At Budget 2014, the Government announced a number of tax measures that increase the flexibility with which individuals can access their defined contribution (DC) pension assets. This box considered the effect of two possible sensitivities. First, the possibility that there would be more money flowing into the housing market, and second, that people could spend their pension pots relatively early in retirement, leading to greater reliance on income-related benefits.
Fiscal drag and price uprating
We updated our July 2013 analysis of fiscal drag on income tax and NICs to reflect new data, our latest assumptions and the effect of measures announced over the past year. This box outlined how fiscal drag effects income tax and NICs receipts and the long-term assumptions used.
The evolution of population projections since 1955
Population projections are subject to significant uncertainty, particularly over very long time horizons. This box outlined the error in successive population projections and the sources of error.

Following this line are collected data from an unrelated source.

(** ** The backlog *)

Definition createReplicationBacklog : R unit :=
  s ← get;
  match repl_backlog s with
  | Some _ => fail
  | None => set_backlog (Backlog None 0 [] 0 (master_repl_offset s + 1))
  end.

Definition resetReplicationBuffer : R unit := modify (λ s, with_mem 0 (with_blocks [] s)).

Definition freeReplicationBacklog : R unit :=
  s ← get;
  match slaves s with
  | _ :: _ => fail
  | [] =>
      match repl_backlog s with
      | None => mret tt
      | Some bl =>
          match ref_node bl with
          | None => mret tt
          | Some n => o ← get_block n; if negb (refcount o =? 1) then fail else decr_ref n
          end;;
          resetReplicationBuffer;;
          modify (with_backlog None)
      end
  end.

Definition createReplicationBacklogIndex (n : Z) : R unit :=
  bl ← get_backlog;
  let count := unindexed_count bl + 1 in
  if REPL_BACKLOG_INDEX_PER_BLOCKS <=? count then
    o ← get_block n;
    set_backlog (Backlog (ref_node bl) 0 (index_insert (repl_offset o) n (blocks_index bl)) (histlen bl) (bl_offset bl))
  else set_backlog (Backlog (ref_node bl) count (blocks_index bl) (histlen bl) (bl_offset bl)).

(** The loop over the blocks. *)
Fixpoint rebase_blocks (base : Z) (l : list replBufBlock) : R unit :=
  match l with
  | [] => mret tt
  | b :: l' =>
      set_block (b_id b) (λ o, set_repl_offset (repl_offset o + base) o);;
      createReplicationBacklogIndex (b_id b);;
      rebase_blocks base l'
  end.

Definition rebaseReplicationBuffer (base_repl_offset : Z) : R unit :=
  bl ← get_backlog;
  set_backlog (Backlog (ref_node bl) 0 [] (histlen bl) (bl_offset bl));;
  s ← get;
  rebase_blocks base_repl_offset (repl_buffer_blocks s).

Definition canFeedReplicaReplBuffer (r : replica) : bool :=
  negb (rdbonly r) && negb (bool_decide (replstate r = SLAVE_STATE_WAIT_BGSAVE_START)).

(** The loop of [incrementalTrimReplicationBacklog]; [fuel] is what remains of
    [max_blocks]. *)
Fixpoint trim_blocks (fuel : nat) : R unit :=
  match fuel with
  | O => mret tt
  | S fuel' =>
      s ← get;
      bl ← get_backlog;
      if histlen bl <=? repl_backlog_size s then mret tt
      else
        match repl_buffer_blocks s with
        | fo :: (nx :: _) as rest =>
            if negb (bool_decide (ref_node bl = Some (b_id fo))) then fail
            else if negb (refcount fo =? 1) then mret tt
            else if histlen bl - b_size fo <=? repl_backlog_size s then mret tt
            else
              decr_ref (b_id fo);;
              next ← listNextNode (b_id fo);
              match next with
              | None => fail
              | Some n =>
                  set_backlog (Backlog (Some n) (unindexed_count bl) (index_remove (repl_offset fo) (blocks_index bl))
                                 (histlen bl - b_size fo) (bl_offset bl));;
                  incr_ref n;;
                  fo ← get_block (b_id fo);
                  if negb (refcount fo =? 0) || negb (b_used fo =? b_size fo) then fail
                  else
                    modify (λ s, with_mem (repl_buffer_mem s - (b_size fo + sizeof_listNode + sizeof_replBufBlock)) s);;
                    modify (λ s, with_blocks (tail (repl_buffer_blocks s)) s);;
                    trim_blocks fuel'
              end
        | _ => mret tt
        end
  end.

Definition incrementalTrimReplicationBacklog (max_blocks : nat) : R unit :=
  _ ← get_backlog;
  trim_blocks max_blocks;;
  s ← get;
  bl ← get_backlog;
  set_backlog (Backlog (ref_node bl) (unindexed_count bl) (blocks_index bl) (histlen bl) (master_repl_offset s - histlen bl + 1)).

Definition resizeReplicationBacklog : R unit :=
  s ← get;
  (if repl_backlog_size s <? CONFIG_REPL_BACKLOG_MIN_SIZE then modify (with_backlog_size CONFIG_REPL_BACKLOG_MIN_SIZE) else mret tt);;
  match repl_backlog s with
  | Some _ => incrementalTrimReplicationBacklog REPL_BACKLOG_TRIM_BLOCKS_PER_CALL
  | None => mret tt
  end.

Definition freeReplicaReferencedReplBuffer (c : Z) : R unit :=
  r ← get_replica c;
  match ref_repl_buf_node r with
  | None => mret tt
  | Some n =>
      o ← get_block n;
      if negb (0 <? refcount o) then fail
      else decr_ref n;; incrementalTrimReplicationBacklog REPL_BACKLOG_TRIM_BLOCKS_PER_CALL
  end;;
  set_replica c (set_ref None 0).

(** ** Feeding the stream *)

Section feed.
Context (usable : Z -> Z).

(** Bytes of [s] that go to the block [n], which is the last: its size limits them. *)
Definition append_block (n : Z) (s : bytes) : R bytes :=
  o ← get_block n;
  let avail := b_size o - b_used o in
  let copy := if Z.of_nat (length s) <=? avail then Z.of_nat (length s) else avail in
  let k := Z.to_nat copy in
  set_block n (λ b, set_buf (b_buf b ++ take k s) b);;
  bl ← get_backlog;
  modify (λ s, with_offset (master_repl_offset s + copy) s);;
  set_backlog (Backlog (ref_node bl) (unindexed_count bl) (blocks_index bl) (histlen bl + copy) (bl_offset bl));;
  mret (drop k s).

(** A new block, with as much of [s] as fits. *)
Definition new_block (s : bytes) : R (Z * bytes) :=
  st ← get;
  let len := Z.of_nat (length s) in
  let limit := Z.max (repl_backlog_size st / 16) PROTO_REPLY_CHUNK_BYTES in
  let size := Z.min (Z.max len PROTO_REPLY_CHUNK_BYTES) limit in
  let usable_size := usable (size + sizeof_replBufBlock) in
  let size := usable_size - sizeof_replBufBlock in
  let copy := if len <=? size then len else size in
  let id := repl_block_id st in
  let k := Z.to_nat copy in
  modify (with_block_id (id + 1));;
  modify (λ s0, with_blocks (repl_buffer_blocks s0 ++ [Block 0 id (master_repl_offset s0 + 1) size (take k s)]) s0);;
  modify (λ s0, with_mem (repl_buffer_mem s0 + (usable_size + sizeof_listNode)) s0);;
  bl ← get_backlog;
  modify (λ s0, with_offset (master_repl_offset s0 + copy) s0);;
  set_backlog (Backlog (ref_node bl) (unindexed_count bl) (blocks_index bl) (histlen bl + copy) (bl_offset bl));;
  mret (id, drop k s).

(** The loop over the replicas. *)
Fixpoint feed_slaves (start pos : Z) (l : list replica) : R unit :=
  match l with
  | [] => mret tt
  | r :: l' =>
      (if canFeedReplicaReplBuffer r && bool_decide (ref_repl_buf_node r = None) then
         set_replica (r_id r) (set_ref (Some start) pos);; incr_ref start
       else mret tt);;
      feed_slaves start pos l'
  end.

(** One turn of the loop of [feedReplicationBuffer]; the result is what is left of [s]. *)
Definition feed_once (s : bytes) : R bytes :=
  ln ← listLast;
  x ← match ln with
      | Some t =>
          if b_used t <? b_size t
          then rest ← append_block (b_id t) s; mret (Some (b_id t, b_used t), rest)
          else mret (None, s)
      | None => mret (None, s)
      end;
  let '(start, s) := x in
  y ← match s with
      | [] => mret (start, None, s)
      | _ =>
          '(n, rest) ← new_block s;
          mret (match start with Some p => Some p | None => Some (n, 0) end, Some n, rest)
      end;
  let '(start, added, s) := y in
  match start with
  | None => fail
  | Some (n, pos) =>
      st ← get;
      feed_slaves n pos (slaves st);;
      bl ← get_backlog;
      match ref_node bl with
      | Some _ => mret tt
      | None =>
          set_backlog (Backlog (Some n) (unindexed_count bl) (blocks_index bl) (histlen bl) (bl_offset bl));;
          incr_ref n;;
          match added with Some _ => if pos =? 0 then mret tt else fail | None => fail end
      end;;
      match added with Some m => createReplicationBacklogIndex m | None => mret tt end;;
      incrementalTrimReplicationBacklog REPL_BACKLOG_TRIM_BLOCKS_PER_CALL;;
      mret s
  end.

(** Each turn takes a byte at least. *)
Fixpoint feed_loop (fuel : nat) (s : bytes) : R unit :=
  match s, fuel with
  | [], _ => mret tt
  | _, O => fail
  | _, S fuel' => rest ← feed_once s; feed_loop fuel' rest
  end.

Definition feedReplicationBuffer (s : bytes) : R unit :=
  st ← get;
  match repl_backlog st with
  | None => mret tt
  | Some _ => feed_loop (length s) s
  end.
End feed.

(** ** Sending *)

(** The branch of [clientHasPendingReplies] for replicas. *)
Definition clientHasPendingReplies (c : Z) : R bool :=
  r ← get_replica c;
  match ref_repl_buf_node r with
  | None => mret false
  | Some n =>
      ln ← listLast;
      match ln with
      | None => fail
      | Some tl => mret (negb ((b_id tl =? n) && (ref_block_pos r =? b_used tl)))
      end
  end.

In Annex A of our 2013 Fiscal sustainability report, we reviewed the assumptions that we make about the fiscal effects of net migration. In this box from our 2014 Fiscal sustainability report we summarised the migration-related issues that we consider explicitly in our long-term projections, those that are implicit in the material we use to produce them, and, importantly, those issues we do not consider – either because of our modelling techniques or because they fall outside the remit that Parliament has set the OBR.
International comparisons of employment
Earlier in the year, the Chancellor expressed an ambition “to have more people working than any of the other countries in the G7 group". This box compared countries employment rates and demonstrated the scope for labour market outcomes to differ substantially.